During the Burmese occupation of Manipur, Badra Singh's son Jadu Singh (r. 1823), grandson Raghov Singh (r. 1823–24) and Badra Singh himself (r. 1825) served as puppet rulers of the occupying power. Nara Singh was however not involved in the scramble for throne. He remained in Cachar, and supported the cause of his second cousin Gambhir Singh in negotiating with the British for the liberation of Manipur.

==Liberation of Manipur==
Nara Singh served as the commanding officer of the Manipur Levy, raised by Gambhir Singh with British assistance. He was paid an allowance of Rs. 100 per month from the British during the First Anglo-Burmese War (1824–1826). He showed his military skill and courage in the war of liberation. The Manipur Levy liberated Manipur in June 1825. The last battle of the war of independence was fought at Tamu in December and January 1826. Nara Singh played a vital role in saving the Meitei by inflicting a crushing defeat on the Burmese armies and driving them beyond the historic Ningthi river. By the Treaty of Yandabo (1826) signed at the conclusion of the war, Gambhir Singh was recognised as the independent ruler of Manipur. Nara Singh became his senapati (General).

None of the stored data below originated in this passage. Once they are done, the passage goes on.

(** ** list-tables on the generic variant *)

(** C4, as the code has it: on the generic (ODBC) variant list-tables never
    reaches the driver's catalog function. The handler passes the keywords
    [search] and [limit], which [OdbcConnector.get_tables] does not take, so
    binding the call raises a [TypeError] and the handler answers with its
    text, whatever the arguments; the connector's attributes are unchanged. *)
Theorem odbc_list_tables_answers_error :
  forall (pyodbc : Driver string) (catalog schema search : option string)
         (limit : Z) (w : Tools.world OdbcConnector.self_t),
    Tools.get_tables (odbc_connector pyodbc) catalog schema search limit w =
    (Ok "ERROR: OdbcConnector.get_tables() got an unexpected keyword argument 'search'",
     (fst w,
      (snd w ++ [Tools.get_tables_call
                   [("catalog", of_optional catalog);
                    ("schema", of_optional schema);
                    ("search", of_optional search);
                    ("limit", VInt limit)]])%list)).
Proof.
  intros pyodbc catalog schema search limit w.
  unfold Tools.get_tables, try_except, bind, Tools.invoke.
  unfold odbc_connector, BaseConnector.get_tables, OdbcConnector.get_tables.
  unfold bind, lift. reflexivity.
Qed.

(** Called with the keywords of its own signature, the generic variant does
    return every row of the driver's catalog function. *)
Lemma odbc_get_tables_unfiltered (pyodbc : Driver string)
    (catalog schema : value) (self self' : OdbcConnector.self_t)
    (conn : Connection) (found : list tables_row) :
  OdbcConnector._get_connection pyodbc self = (Ok conn, self') ->
  cursor conn = Ok tt ->
  tables conn catalog schema = Ok found ->
  cursor_close conn = Ok tt ->
  exists ds,
    OdbcConnector.get_tables pyodbc
      [("catalog", catalog); ("schema", schema)] self = (Ok ds, self') /\
    map (fun d => dict_get "Table" d VNone) ds = map table_name found.
Proof.
  intros Hconn Hcur Htab Hclose. eexists. split.
  - unfold OdbcConnector.get_tables, bind, lift, ret. simpl.
    rewrite Hconn, Hcur. unfold dict_get. simpl. rewrite Htab, Hclose.
    reflexivity.
  - rewrite map_map. reflexivity.
Qed.

(** The vendor variant takes the four keywords the handler passes. *)
Lemma hana_get_tables_binds (catalog schema search : option string) (limit : Z) :
  bind_keywords "HanaConnector.get_tables" HanaConnector.get_tables_signature
    [("catalog", of_optional catalog); ("schema", of_optional schema);
     ("search", of_optional search); ("limit", VInt limit)] =
  Ok [("catalog", of_optional catalog); ("schema", of_optional schema);
      ("search", of_optional search); ("limit", VInt limit)].
Proof. reflexivity. Qed.

(** ** The catch-all boundary of the handlers *)

Section Boundary.

Variable py : PyStr.tables.
Variable C : Type.
Variable connector : BaseConnector.t C.

Lemma get_tables_total (catalog schema search : option string) (limit : Z)
    (w : Tools.world C) :
  exists text w',
    Tools.get_tables connector catalog schema search limit w = (Ok text, w').
Proof.
  unfold Tools.get_tables, try_except, bind, Tools.invoke.
  destruct (BaseConnector.get_tables connector _ (fst w))
    as [[[|t ts]|e] c']; eexists; eexists; reflexivity.
Qed.

Lemma get_columns_total (table catalog schema : option string)
    (w : Tools.world C) :
  exists text w',
    Tools.get_columns connector table catalog schema w = (Ok text, w').
Proof.
  unfold Tools.get_columns.
  destruct table as [[|c s]|]; try (eexists; eexists; reflexivity).
  unfold try_except, bind, Tools.invoke.
  destruct (BaseConnector.get_columns connector _ (fst w))
    as [[[|t ts]|e] c']; eexists; eexists; reflexivity.
Qed.

Lemma run_query_total (sql : option string) (w : Tools.world C) :
  exists text w', Tools.run_query py connector sql w = (Ok text, w').
Proof.
  destruct sql as [sql|]; [|eexists; eexists; reflexivity].
  destruct sql as [|c s]; [eexists; eexists; reflexivity|].
  set (sql := String c s).
  destruct (PyStr.startswith (PyStr.upper py (PyStr.strip py sql)) "SELECT")
    eqn:Hsel.
  - destruct (Tools.first_dangerous Tools.dangerous_keywords
                (PyStr.upper py (PyStr.strip py sql))) as [keyword|] eqn:Hkw.
    + rewrite (run_query_rejects_keyword _ _ _ _ Hsel Hkw).
      eexists; eexists; reflexivity.
    + rewrite (run_query_dispatch _ _ _ _ Hsel Hkw).
      eexists; eexists; reflexivity.
  - rewrite run_query_rejects_non_select; [|discriminate|assumption].
    eexists; eexists; reflexivity.
Qed.

(** A run of run-query that logs a call made that call with the statement
    logged, and answers from what the call returned. *)
Lemma run_query_logged_call (sql statement : string) (w w' : Tools.world C)
    (r : outcome string) :
  Tools.run_query py connector (Some sql) w = (r, w') ->
  snd w' = (snd w ++ [Tools.execute_query_call statement])%list ->
  exists note,
    r = Ok (query_response note
              (fst (BaseConnector.execute_query connector statement (fst w)))) /\
    fst w' = snd (BaseConnector.execute_query connector statement (fst w)).
Proof.
  intros Hrun Hlog.
  destruct sql as [|c s].
  { injection Hrun as _ <-. symmetry in Hlog. now apply log_grows in Hlog. }
  set (sql := String c s) in *.
  destruct (PyStr.startswith (PyStr.upper py (PyStr.strip py sql)) "SELECT")
    eqn:Hsel.
  - destruct (Tools.first_dangerous Tools.dangerous_keywords
                (PyStr.upper py (PyStr.strip py sql))) as [keyword|] eqn:Hkw.
    + rewrite (run_query_rejects_keyword _ _ _ _ Hsel Hkw) in Hrun.
      injection Hrun as _ <-. symmetry in Hlog. now apply log_grows in Hlog.
    + rewrite (run_query_dispatch _ _ _ _ Hsel Hkw) in Hrun.
      injection Hrun as <- <-. simpl in Hlog.
      apply app_inj_tail in Hlog. destruct Hlog as [_ Hlog].
      injection Hlog as Hlog. rewrite Hlog. eexists. split; reflexivity.
  - rewrite run_query_rejects_non_select in Hrun; [|discriminate|assumption].
    injection Hrun as _ <-. symmetry in Hlog. now apply log_grows in Hlog.
Qed.

End Boundary.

==As the general of Manipur==
During the reign of his second cousin Gambhir Singh (r. 1826–1834 CE) Nara Singh served as the senapati (general) of Manipur army. He conducted around five military expeditions into the hills of Manipur to subjugate the rebellious chieftains. In December 1826, he successfully conducted military expedition against "Thonglang hao"; in February 1827, he led an expedition into "Khaki hao"; in October 1828, he conducted an expedition to Kongchai and in April 1831, he again attacked "Khaki hao" in which twenty villages were abandoned.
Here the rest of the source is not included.